Descrizione
L' istituto nel corso del triennio 2022/25 ha elaborato un Curricolo centrato sulla competenza. “La competenza si acquisisce con l’esperienza: il principiante impara in situazioni di apprendimento nel fare insieme agli altri. Quando l’alunno saprà in autonomia utilizzare saperi e abilità anche fuori della scuola per risolvere i problemi della vita, vorrà dire che gli insegnanti hanno praticato una didattica per competenze. Avere competenza significa, infatti, utilizzare anche fuori della scuola quei comportamenti colti promossi nella scuola“ Giancarlo Cerini (Dirigente - Ufficio Scolastico Regionale per l'Emilia-Romagna). Il curricolo di istituto è espressione della libertà d'insegnamento e dell'autonomia scolastica e, al tempo stesso, esplicita le scelte della comunità educante e l'identità dell'istituto. La costruzione del curricolo è il processo attraverso il quale si sviluppano e organizzano la ricerca e l'innovazione educativa. La nostra scuola ha predisposto il curricolo all'interno del Piano dell'offerta formativa con riferimento al profilo dello studente al termine del primo ciclo di istruzione, ai traguardi per lo sviluppo delle competenze, agli obiettivi di apprendimento specifici per ogni disciplina. A partire dal curricolo di istituto, i docenti individuano le esperienze di apprendimento più efficaci, le scelte didattiche più significative, le strategie più idonee, con attenzione all'integrazione fra le discipline e alla loro possibile aggregazione in aree, così come indicato dal Regolamento dell'autonomia scolastica, che affida questo compito alle istituzioni scolastiche. Il curricolo è:
- Verticale: le competenze sono declinate nell'ottica delle verticalità per le classi ponte: ultimo anno scuola dell'infanzia, 3^ e 5^ classe scuola primaria, 3^ classe scuola secondaria di 1° grado.
- Flessibile: il curricolo vuole essere la definizione del percorso formativo, percorso dove nella libertà didattica l'insegnante opererà le sue scelte. Graduale e Continuo: la definizione delle competenze rispetta il carattere della gradualità e continuità educativa, partendo dalla scuola dell'infanzia per arrivare al profilo dello studente al compimento del primo ciclo di istruzione.
- Condiviso e Organico: i campi d’esperienza della scuola dell’infanzia fanno riferimento agli ambiti disciplinari della scuola primaria e alle discipline della scuola secondaria. Per ogni campo e disciplina sono stati individuati i nuclei fondanti, i traguardi, i relativi obiettivi di apprendimento e le conoscenze garantendo la continuità educativo-didattica.
L'aggettivo “Verticale” viene usato con valore orientativo, nel senso che indica la strada di una collaborazione tra insegnanti di ordini di scuola diversi (nel nostro caso tra primaria e secondaria di primo grado).

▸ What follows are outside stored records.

(** Three runs in which the existing playlist [old] holds the same set
    of tracks as the desired list and the run is not classified unchanged:
    with force-recreate [old] is unfollowed and a new playlist created and
    filled; in dry-run mode the run stops before any lookup of the
    playlist; with an empty desired list (and an empty [old]) the run
    aborts. *)
Lemma same_track_set_unchanged_counterexample :
  let cfg := force_recreate_config in
  let r := main ascii_lower fest_catalog (fun _ _ => O) cfg 10 fest_world in
  (fst (band_loop ascii_lower fest_catalog ∅ ∅ (cfg_track_limit cfg) (cfg_search_limit cfg)
          [str "Alpha"] loop_init fest_world) = inr fest_state /\
   desired_tracks (fun _ _ => O) cfg fest_state = [fest_t1; fest_t2] /\
   fst (find_existing_playlist ascii_lower 10 (str "me")
          (derive_playlist_name (w_doc fest_world) (cfg_stem cfg)) fest_world)
     = inr (Some fest_old) /\
   fst (get_playlist_track_uris fest_catalog (pl_id fest_old) fest_world)
     = inr [fest_t2; fest_t1] /\
   set_eq [fest_t2; fest_t1] [fest_t1; fest_t2] = true /\
   fst r = inr Created /\
   UnfollowPlaylist (str "old") ∈ w_calls (snd r) /\
   AddItems (str "new") [fest_t1; fest_t2] ∈ w_calls (snd r)) /\
  fst (main ascii_lower fest_catalog (fun _ _ => O) dry_run_config 10 fest_world)
    = inr DryRun /\
  (let sp := empty_catalog (str "me") in
   let cfg := default_config (str "bands") in
   fst (band_loop ascii_lower sp ∅ ∅ (cfg_track_limit cfg) (cfg_search_limit cfg)
          [str "Alpha"] loop_init fest_world)
     = inr (mk_loop_state [] [str "Alpha"] {[str "Alpha"]} ∅ ∅) /\
   fst (find_existing_playlist ascii_lower 10 (str "me")
          (derive_playlist_name (w_doc fest_world) (cfg_stem cfg)) fest_world)
     = inr (Some fest_old) /\
   fst (get_playlist_track_uris sp (pl_id fest_old) fest_world) = inr [] /\
   set_eq [] [] = true /\
   fst (main ascii_lower sp (fun _ _ => O) cfg 10 fest_world)
     = inl (SystemExit (str "No tracks found. Playlist was not created."))).
Proof.
  vm_compute. repeat split; try reflexivity.
  - do 5 right; left.
  - do 9 right; left.
Qed.

Lemma force_recreate_removes_every_duplicate_witness :
  let cfg := force_recreate_config in
  let w := fest_world in
  let name := derive_playlist_name (w_doc w) (cfg_stem cfg) in
  let target := normalize ascii_lower name in
  fst (main ascii_lower fest_catalog (fun _ _ => O) cfg 10 w) = inr Created /\
  exists pre post,
    w_calls (snd (main ascii_lower fest_catalog (fun _ _ => O) cfg 10 w)) =
      w_calls w ++ pre ++ CreatePlaylist (str "me") name true (cfg_description cfg) :: post /\
    NoDup (unfollowed (pre ++ post)) /\ unfollowed post = [] /\
    (forall q, q ∈ w_playlists w -> owned_match ascii_lower (str "me") target q ->
       pl_id q ∈ unfollowed pre) /\
    (forall pid, pid ∈ unfollowed pre ->
       exists q, q ∈ w_playlists w /\ owned_match ascii_lower (str "me") target q /\ pl_id q = pid).
Proof.
  apply (force_recreate_removes_every_duplicate ascii_lower fest_catalog (fun _ _ => O)
           force_recreate_config 10 fest_world [str "Alpha"] ∅ ∅ fest_state fest_old);
    discharge_concrete.
Defined.

Lemma skipped_entry_not_searched_witness :
  let cfg := default_config (str "bands") in
  let b := str "Gamma" in
  b ∈ [str "Gamma"; str "Alpha"] /\
  (exists cs, w_calls (snd (main ascii_lower fest_catalog (fun _ _ => O) cfg 10 fest_skip_world))
                = w_calls fest_skip_world ++ cs /\
     forall l, Search (str "artist:" ++ b) l ∉ cs) /\
  (forall st, fst (band_loop ascii_lower fest_catalog {[str "Gamma"]} ∅ (cfg_track_limit cfg)
                     (cfg_search_limit cfg) [str "Gamma"; str "Alpha"] loop_init
                     fest_skip_world) = inr st ->
     b ∈ ls_intentionally_skipped st /\ b ∉ ls_not_found_exact st) /\
  (forall st w', exists st',
     band_step ascii_lower fest_catalog {[str "Gamma"]} ∅ (cfg_track_limit cfg)
       (cfg_search_limit cfg) st b w' = (inr st', w') /\
     b ∈ ls_intentionally_skipped st' /\ ls_all_track_uris st' = ls_all_track_uris st /\
     ls_not_found_exact st' = ls_not_found_exact st).
Proof.
  apply (skipped_entry_not_searched ascii_lower fest_catalog (fun _ _ => O)
           (default_config (str "bands")) 10 fest_skip_world [str "Gamma"; str "Alpha"]
           {[str "Gamma"]} ∅ (str "Gamma")).
  - vm_compute. reflexivity.
  - apply elem_of_singleton. reflexivity.
Defined.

L’unitarietà del percorso non dimentica la peculiarità dei diversi momenti evolutivi che prevedono un progressivo passaggio dall’imparare facendo, alla capacità sempre maggiore di riflettere e formalizzare l’esperienza, attraverso l’utilizzo consapevole degli strumenti culturali di cui si dispone, come chiavi di lettura della realtà. L’elaborazione del curricolo verticale, è quindi mossa dalla volontà di delineare, dalla Scuola Primaria alla Secondaria di primo grado, un processo unitario, graduale e coerente, continuo e progressivo, verticale ed orizzontale, attraverso il quale garantire agli alunni l’acquisizione di formazione e competenze adeguate.
Ulteriori informazioni
In questa sezione del sito istituzionale sono pubblicati i curricoli di istituto e le programmazioni di classe, elaborati dai docenti in coerenza con le Indicazioni nazionali e con il Piano Triennale dell’Offerta Formativa. I documenti rendono espliciti gli obiettivi di apprendimento, i contenuti, le metodologie e i criteri di valutazione adottati nei diversi ordini di scuola, al fine di garantire trasparenza, continuità educativa e condivisione con le famiglie.